# What you need to do
Among the records below, find the line that has "apply outcome_set. by eapply (behaves_reactive"; from there, give the lines again exactly, and stop after the line that has "intros Hw. pose proof (λ e, stage_reactive".

# Exercise input
Lemma stage_compact_and_retry w target maxContext maxOutput reason :
  behaves may w → spec L (compact_and_retry config w target maxContext maxOutput reason).
Proof.
  intros Hw. unfold compact_and_retry.
  apply spec_bind; [apply spec_reads|intros previousContext].
  apply spec_bind; [unfold set_cap; spec_auto|intros _]. apply spec_bind; [spec_auto|intros _].
  apply spec_bind; [apply stage_strip|intros _]. apply spec_bind_reads. intros s.
  apply outcome_bind; [|intros _; spec_auto].
  destruct (wo_reactiveCompact w (messages_of s)) as [[[l|] snapshot]|] eqn:E; [|apply stage_truncate..].
  apply outcome_set. by eapply (behaves_reactive may).
Qed.

Lemma stage_reactive w e : behaves may w → spec L (reactive_stage config w e).
Proof.
  intros Hw. pose proof (λ target c o r, stage_compact_and_retry w target c o r Hw).
  assert (spec L (update (on_conversation (on_messages (map (map_message strip_message_images)))))).
  { apply stage_messages, may_images. }
  unfold reactive_stage, adjust_output. stage_auto.
Qed.

Lemma stage_error w reply m calls : behaves may w → spec L (error_stage config w reply m calls).
Proof.
  intros Hw. pose proof (λ e, stage_reactive w e Hw).
  unfold error_stage, answer_failed_calls, json_stage. stage_auto.
Qed.

Lemma stage_no_calls {A} w reply m : spec L (no_calls_stage config w reply m : M A).
Proof. unfold no_calls_stage, cut_text_stage, unparsed_stage, succeed. stage_auto. Qed.

Lemma stage_report r : spec L (yield (ToolResultEvent r)) → spec L (report_result r).
Proof. intros Hr. unfold report_result. stage_auto. Qed.

Lemma stage_append w results : behaves may w → spec L (append_results w results).
Proof.
  intros Hw. apply spec_bind_reads. intros s. apply outcome_bind; [|intros appended; spec_auto].
  destruct (wo_applyToolResults w _ _ _) as [[l appended]|] eqn:E.
  - apply outcome_bind; [|intros _; apply spec_ret]. apply outcome_set. by eapply (behaves_results may).
  - apply (spec_bind L); [apply stage_push|intros _; apply spec_ret].
Qed.

Lemma stage_breaker w results : spec L (breaker_stage w results).
Proof. unfold breaker_stage, repair_stage. stage_auto. Qed.

Lemma stage_next_turn {A} : spec L (next_turn config : M A).
Proof.
  assert (∀ n, spec L (_ ← update (on_account (with_turnCount n)); _ ← continued "next_turn"; continue_loop : M A)).
  { intros n. apply spec_bind; [by apply allows_account|intros _; apply allows_retry]. }
  unfold next_turn. apply spec_bind; [apply spec_reads|intros n].
  destruct (lc_maxTurns config) as [maxTurns|]; [|done]. destruct (_ && _); [|done].
  apply spec_bind_reads. intros s. apply outcome_perform; [by apply (allows_act (Yield (AgentStatus _)))|].
  by apply allows_complete.
Qed.

#[local] Hint Resolve stage_partial stage_repaired stage_empty_stage stage_error stage_no_calls stage_append
  stage_report stage_breaker stage_next_turn : spec.

(** The end of a turn with calls. *)
Definition turn_end {A} (w : world) (results : list tool_result) (decision : option repair_decision) : M A :=
  _ ← append_results w results;
  _ ← repair_stage w decision;
  _ ← match findToolLifecycleBlock results with
      | Some reason => fail_turn "lifecycle_blocked" "tool_error" true (AgentError "agent_unsupported_feature" reason)
      | None => mret tt
      end;
  _ ← breaker_stage w results;
  structured ← reads (λ s, at_structuredOutput (ls_account s));
  _ ← when (lc_stopOnStructuredOutput config && bool_decide (is_Some structured))
        (_ ← yield (AgentStatus "structured_output_completed"); succeed true false);
  next_turn config.

Lemma stage_turn_end {A} w results decision : behaves may w → spec L (turn_end w results decision : M A).
Proof. intros Hw. unfold turn_end, repair_stage, succeed. stage_auto. Qed.

Lemma stage_calls {A} w reply calls :
  behaves may w → (∀ a, is_tool a = true → spec L (perform a)) → spec L (calls_stage config w reply calls : M A).
Proof.
  intros Hw Htools. pose proof (λ b, Htools (ExecuteTools calls b) eq_refl).
  assert (∀ r, spec L (yield (ToolResultEvent r))) as Hreport by (intros r; by apply Htools).
  unfold calls_stage, run_tools, pair_results, repair_stage, succeed. stage_auto.
Qed.

(** What follows the reply of a model. *)
Definition after_reply (w : world) (reply : assembled) (taken : message * list tool_call) : M unit :=
  let '(m, calls) := taken in
  _ ← partial_text_stage w reply;
  _ ← repaired_stage config w reply calls;
  _ ← empty_stage config w reply m calls;
  _ ← push_messages [m];
  _ ← yield (AssistantMessage m);
  _ ← perform (Durable m);
  _ ← error_stage config w reply m calls;
  if bool_decide (calls = []) then no_calls_stage config w reply m else calls_stage config w reply calls.

Lemma stage_after w reply taken :
  behaves may w → (∀ a, is_tool a = true → spec L (perform a)) → spec L (after_reply w reply taken).
Proof.
  intros Hw Htools. pose proof (λ calls, @stage_calls unit w reply calls Hw Htools).
  unfold after_reply. stage_auto.
Qed.

Lemma stage_iteration `{!AllowsCalls L} w :
  behaves may w → (∀ a, is_tool a = true → spec L (perform a)) → spec L (iteration config w).
Proof.
  intros Hw Htools. apply spec_bind; [apply stage_prepare; [done|intros ??; by apply stage_send; intros; apply allows_calls]|intros _].
  apply spec_bind; [apply stage_call_model|intros reply]. apply spec_bind; [apply stage_take_reply|intros taken].
  by apply stage_after.
Qed.
End Stages.

(** ** The order of events *)

Definition no_end (acts : list act) : Prop := Forall (λ a, is_end a = false) acts.

(** How a run ends: errors are announced, the turn is captured and completed. *)
Definition ending (r : turn_result) (errored : bool) : list act :=
  match tu_type r with RError => map (λ e, Yield (TurnFailed e)) (tu_errors r) | _ => [] end
  ++ [CaptureTurn errored; Yield (TurnCompleted r)].

Definition ends_turn (acts : list act) (r : turn_result) : Prop :=
  ∃ pre errored, no_end pre ∧ acts = pre ++ ending r errored ∧
    (tu_type r = RError → errored = true ∧ ∃ e, tu_errors r = [e]).

Definition ends_continued (acts : list act) : Prop :=
  ∃ pre reason, no_end pre ∧ acts = pre ++ [Yield (TurnContinued reason)].

Lemma no_end_app a b : no_end a → no_end b → no_end (a ++ b).
Proof. apply Forall_app_2. Qed.

Program Definition event_law : law := {|
  law_next _ acts _ := no_end acts;
  law_again _ acts _ := ends_continued acts;
  law_done _ acts r _ := ends_turn acts r;
|}.
Next Obligation. constructor. Qed.
Next Obligation. intros. by apply no_end_app. Qed.
Next Obligation.
  intros s a t b u Ha (pre & reason & Hp & ->). exists (a ++ pre), reason.
  split; [by apply no_end_app|by rewrite app_assoc].
Qed.
Next Obligation.
  intros s a t b r u Ha (pre & errored & Hp & -> & Hr). exists (a ++ pre), errored.
  split; [by apply no_end_app|by rewrite app_assoc].
Qed.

# Answer
  apply outcome_set. by eapply (behaves_reactive may).
Qed.

Lemma stage_reactive w e : behaves may w → spec L (reactive_stage config w e).
Proof.
  intros Hw. pose proof (λ target c o r, stage_compact_and_retry w target c o r Hw).
  assert (spec L (update (on_conversation (on_messages (map (map_message strip_message_images)))))).
  { apply stage_messages, may_images. }
  unfold reactive_stage, adjust_output. stage_auto.
Qed.

Lemma stage_error w reply m calls : behaves may w → spec L (error_stage config w reply m calls).
Proof.
  intros Hw. pose proof (λ e, stage_reactive w e Hw).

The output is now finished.